Journal of the American Heart Association | 2017
Tatsuya Nakachi; Shun Kohsaka; Masahisa Yamane; Toshiya Muramatsu; Atsunori Okamura; Yoshifumi Kashima; Shunsuke Matsuno; Masami Sakurada; Mikihiko Kijima; Masaki Tanabe; Maoto Habara
Background Among patients treated with percutaneous coronary intervention for chronic total occlusion (CTO‐PCI), patients on long‐term hemodialysis are at significantly high risk for cardiovascular mortality and morbidity.
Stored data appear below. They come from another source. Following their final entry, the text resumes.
#[local] Obligation Tactic := idtac.
Program Definition value_key (h : heap) : CollectionKey Z := {|
  valid := word_valid h;
  identical := Z.eqb;
  sameValueZero := equalsToByTheSameValueZeroAlgorithm h;
  isPointer := isPointerValue;
  hashOf := keyedCollectionHash h;
  canonical_key := canonicalizeKeyedCollectionKey
|}.
Next Obligation. intros h k [Hk [x Dx]]. rewrite (sameValueZero_spec h k k x x) by assumption. apply js_same_refl. Qed.
Next Obligation.
  intros h a b [Ha [x Dx]] [Hb [y Dy]].
  rewrite (sameValueZero_spec h a b x y), (sameValueZero_spec h b a y x) by assumption. apply js_same_sym.
Qed.
Next Obligation.
  intros h a b c [Ha [x Dx]] [Hb [y Dy]] [Hc [z Dz]].
  rewrite (sameValueZero_spec h a b x y), (sameValueZero_spec h b c y z), (sameValueZero_spec h a c x z) by assumption.
  apply js_same_trans.
Qed.
Next Obligation.
  intros h a b [Ha [x Dx]] _ E. cbn in E. Zbool. subst b.
  rewrite (sameValueZero_spec h a a x x) by assumption. apply js_same_refl.
Qed.
Next Obligation.
  intros h a b [Ha [x Dx]] [Hb [y Dy]]. rewrite (sameValueZero_spec h a b x y) by assumption.
  rewrite (hash_denote h a x), (hash_denote h b y) by assumption.
  apply js_same_hash; eapply denote_ok; eassumption.
Qed.
Next Obligation. intros h k [Hk _]. now apply hash_nonneg. Qed.
Next Obligation. intros h k [Hk Dk]. destruct (canonical_facts h k Hk Dk) as (Hc & x & y & Dx & _). split; eauto. Qed.
Next Obligation.
  intros h k [Hk Dk]. destruct (canonical_facts h k Hk Dk) as (Hc & x & y & Dx & Dy & Hs).
  now rewrite (sameValueZero_spec h _ k x y).
Qed.

End ValueKeys.

(** * The probe sequence *)
Module ProbeFacts.
Import HashIndex Keys.

Lemma least_nat (P : nat -> Prop) `{forall n, Decision (P n)} n :
  P n -> exists m, (m <= n)%nat /\ P m /\ forall k, (k < m)%nat -> ~ P k.
Proof.
  induction n as [n IH] using lt_wf_ind. intros Hn.
  destruct (decide (Exists P (seq 0 n))) as [E|E].
  - apply Exists_exists in E as (k & Hk & Pk). apply elem_of_seq in Hk.
    destruct (IH k ltac:(lia) Pk) as (m & Hm & Pm & Hl). exists m. split_and!; [lia|assumption|assumption].
  - exists n. split_and!; [lia|assumption|]. intros k Hk Pk. apply E, Exists_exists.
    exists k. split; [apply elem_of_seq; lia|assumption].
Qed.

Definition nonzero (bs : list Z) : nat := length (filter (fun b => b <> 0) bs).

Lemma nonzero_le bs : (nonzero bs <= length bs)%nat.
Proof. apply length_filter. Qed.

Lemma nonzero_insert bs i b : bs !! i = Some 0 -> b <> 0 -> nonzero (<[i := b]> bs) = S (nonzero bs).
Proof.
  intros Hi Hb. unfold nonzero. rewrite insert_take_drop by (eapply lookup_lt_Some; eassumption).
  rewrite <- (take_drop_middle bs i 0 Hi) at 3.
  rewrite !filter_app, !filter_cons, !length_app.
  destruct (decide (b <> 0)); [|contradiction]. destruct (decide (0 <> 0)); [congruence|].
  simpl. lia.
Qed.

Lemma zero_exists bs : (nonzero bs < length bs)%nat -> exists z : nat, bs !! z = Some 0.
Proof.
  unfold nonzero. induction bs as [|b bs IH]; simpl; [lia|]. rewrite filter_cons.
  destruct (decide (b <> 0)) as [Hb|Hb]; simpl.
  - intros Hl. destruct IH as [z Hz]; [lia|]. now exists (S z).
  - intros _. exists 0%nat. simpl. f_equal. lia.
Qed.

Section Positions.
Context (k h : Z) (Hk : 0 <= k <= 31).

(** The [d]-th position probed. *)
Definition pos (d : nat) : Z := (h + Z.of_nat d) mod 2 ^ k.

Lemma pos_range d : 0 <= pos d < 2 ^ k.
Proof. unfold pos. apply Z.mod_pos_bound. lia. Qed.

Lemma start_pos : Z.land h (2 ^ k - 1) = pos 0.
Proof. unfold pos. rewrite (land_low_mask k) by lia. now rewrite Z.add_0_r. Qed.

Lemma next_pos d : Z.land (u64 (pos d + 1)) (2 ^ k - 1) = pos (S d).
Proof.
  pose proof (pos_range d) as Hr. pose proof (Z.pow_le_mono_r 2 k 31).
  rewrite wrapu_id by (unfold in_u; lia). rewrite (land_low_mask k) by lia.
  unfold pos. rewrite Zplus_mod_idemp_l. f_equal. lia.
Qed.

Lemma mask_eq : u64 (u32 (2 ^ k - 1)) = 2 ^ k - 1.
Proof.
  pose proof (Z.pow_le_mono_r 2 k 31). assert (0 < 2 ^ k) by lia.
  rewrite !wrapu_id; unfold in_u; try lia. rewrite wrapu_id; unfold in_u; lia.
Qed.

End Positions.

Section Probe.
Context (bs : list Z) (k h : Z) (Hk : 0 <= k <= 31) (Hlen : Z.of_nat (length bs) = 2 ^ k).
Notation pos := (pos k h).

Definition bucket_at (d : nat) : option Z := lookupZ bs (pos d).

Lemma bucket_at_some d : is_Some (bucket_at d).
Proof. apply lookupZ_lt. rewrite Hlen. now apply pos_range. Qed.

(** Every bucket is probed. *)
Lemma pos_onto (z : nat) : (z < length bs)%nat -> exists d : nat, Z.of_nat d < 2 ^ k /\ pos d = Z.of_nat z.
Proof.
  intros Hz. exists (Z.to_nat ((Z.of_nat z - h) mod 2 ^ k)).
  pose proof (Z.mod_pos_bound (Z.of_nat z - h) (2 ^ k) ltac:(lia)) as Hm.
  rewrite Z2Nat.id by lia. split; [lia|]. unfold ProbeFacts.pos. rewrite Z2Nat.id by lia.
  rewrite Zplus_mod_idemp_r. replace (h + (Z.of_nat z - h)) with (Z.of_nat z) by lia.
  apply Z.mod_small. lia.
Qed.

(** The first empty bucket of the sequence. *)
Lemma first_empty : (nonzero bs < length bs)%nat ->
  exists D : nat, Z.of_nat D < 2 ^ k /\ bucket_at D = Some 0 /\
    forall d, (d < D)%nat -> exists b, bucket_at d = Some b /\ b <> 0.
Proof.
  intros Hn. destruct (zero_exists bs Hn) as [z Hz].
  destruct (pos_onto z) as (d0 & Hd0 & Ed0); [eapply lookup_lt_Some; eassumption|].
  assert (bucket_at d0 = Some 0) as B0.
  { unfold bucket_at, lookupZ. rewrite Ed0. destruct (Z.of_nat z <? 0) eqn:E; Zbool; [lia|]. now rewrite Nat2Z.id. }
  destruct (least_nat (fun d => bucket_at d = Some 0) d0 B0) as (D & HD & BD & Hl).
  exists D. split_and!; [lia|assumption|]. intros d Hd. destruct (bucket_at_some d) as [b Hb].
  exists b. split; [assumption|]. intros ->. now apply (Hl d Hd).
Qed.

Lemma probe_empty_spec D : bucket_at D = Some 0 ->
  (forall d, (d < D)%nat -> exists b, bucket_at d = Some b /\ b <> 0) ->
  forall fuel d, (d <= D)%nat -> (D <= d + fuel)%nat ->
  probe_empty fuel bs (2 ^ k - 1) (pos d) = Ok (pos D).
Proof.
  intros HD Hl. induction fuel as [|fuel IH]; intros d H1 H2; cbn [probe_empty]; fold (bucket_at d).
  - replace d with D by lia. now rewrite HD.
  - destruct (decide (d = D)) as [->|Hne]; [now rewrite HD|].
    destruct (Hl d ltac:(lia)) as (b & -> & Hb). cbn [defined mbind result_bind].
    destruct (b =? 0) eqn:E; Zbool; [contradiction|]. rewrite next_pos by assumption. apply IH; lia.
Qed.

(** A bucket value found before any empty bucket. *)
Definition reachable (b : Z) : Prop :=
  exists d, bucket_at d = Some b /\ b <> 0 /\ forall d', (d' < d)%nat -> exists b', bucket_at d' = Some b' /\ b' <> 0.

Lemma reachable_before D b : bucket_at D = Some 0 -> reachable b -> exists d, (d < D)%nat /\ bucket_at d = Some b.
Proof.
  intros HD (d & Hd & Hb & Hl). exists d. split; [|assumption].
  destruct (decide (d < D)%nat); [assumption|].
  destruct (decide (d = D)) as [->|]; [congruence|].
  destruct (Hl D ltac:(lia)) as (b' & Hb' & Hne). congruence.
Qed.
End Probe.

(** Filling an empty bucket keeps what was reachable. *)
Lemma reachable_insert bs k h z b b' :
  0 <= k <= 31 -> bs !! z = Some 0 -> b' <> 0 -> b <> 0 ->
  reachable bs k h b -> reachable (<[z := b']> bs) k h b.
Proof.
  intros Hk Hz Hb' Hb (d & Hd & _ & Hl).
  assert (forall d b, bucket_at bs k h d = Some b -> b <> 0 ->
     exists c, bucket_at (<[z := b']> bs) k h d = Some c /\ c <> 0 /\ (pos k h d <> Z.of_nat z -> c = b)) as A.
  { intros d0 b0 H0 Hne. unfold bucket_at, lookupZ in *.
    destruct (pos k h d0 <? 0) eqn:E; Zbool; [discriminate|].
    destruct (decide (Z.to_nat (pos k h d0) = z)) as [Ez|Ez].
    - exists b'. subst z. rewrite list_lookup_insert_eq by (eapply lookup_lt_Some; eassumption).
      split_and!; [reflexivity|assumption|lia].
    - exists b0. rewrite list_lookup_insert_ne by congruence. auto. }
  exists d. split_and!; [|assumption|].
  - destruct (A d b Hd Hb) as (c & Hc & Hne & Ec). rewrite Hc, Ec; [reflexivity|].
    intros E. unfold bucket_at, lookupZ in Hd. rewrite E in Hd.
    destruct (Z.of_nat z <? 0); [discriminate|]. rewrite Nat2Z.id in Hd. congruence.
  - intros d' Hd'. destruct (Hl d' Hd') as (b0 & H0 & Hne).
    destruct (A d' b0 H0 Hne) as (c & Hc & Hcne & _). now exists c.
Qed.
However, clinical or angiographic predictors that might aid in better patient selection remain unclear. We aimed to assess the acute impact of hemodialysis in patients who underwent CTO‐PCI. Methods and Results The Retrograde Summit registry is a multicenter, prospective registry of patients undergoing CTO‐PCI at 65 Japanese centers. Patient characteristics and procedural outcomes of 4749 patients were analyzed, according to the presence (n=313) or absence (n=4436) of baseline hemodialysis. A prediction model for technical failure among hemodialysis patients was also developed. The technical success rate of CTO‐PCI was significantly lower in hemodialysis than in nonhemodialysis patients (78.0% versus 89.1%, P<0.001). The rates of in‐hospital major adverse cardiac and cerebrovascular events were similar between the 2 groups (1.6% versus 0.9%, P=0.24). Irrespective of clinical/angiographic characteristics or previously developed scoring systems, hemodialysis independently predicted technical failure for CTO‐PCI. Among hemodialysis patients, predictors of technical failure were blunt stump (odds ratio 2.45, 95% confidence interval, 1.15–5.21, P=0.021), severe lesion calcification (odds ratio 2.50, 95% confidence interval, 1.19–5.24, P=0.015), and absence of diabetes mellitus (odds ratio 3.15, 95% confidence interval, 1.49–6.64, P=0.003). In hemodialysis patients without these predictors, the technical success rate was 96.2%. Conclusions Hemodialysis is significantly associated with technical failure. Contemporary CTO‐PCI seems feasible and safe in selected hemodialysis patients.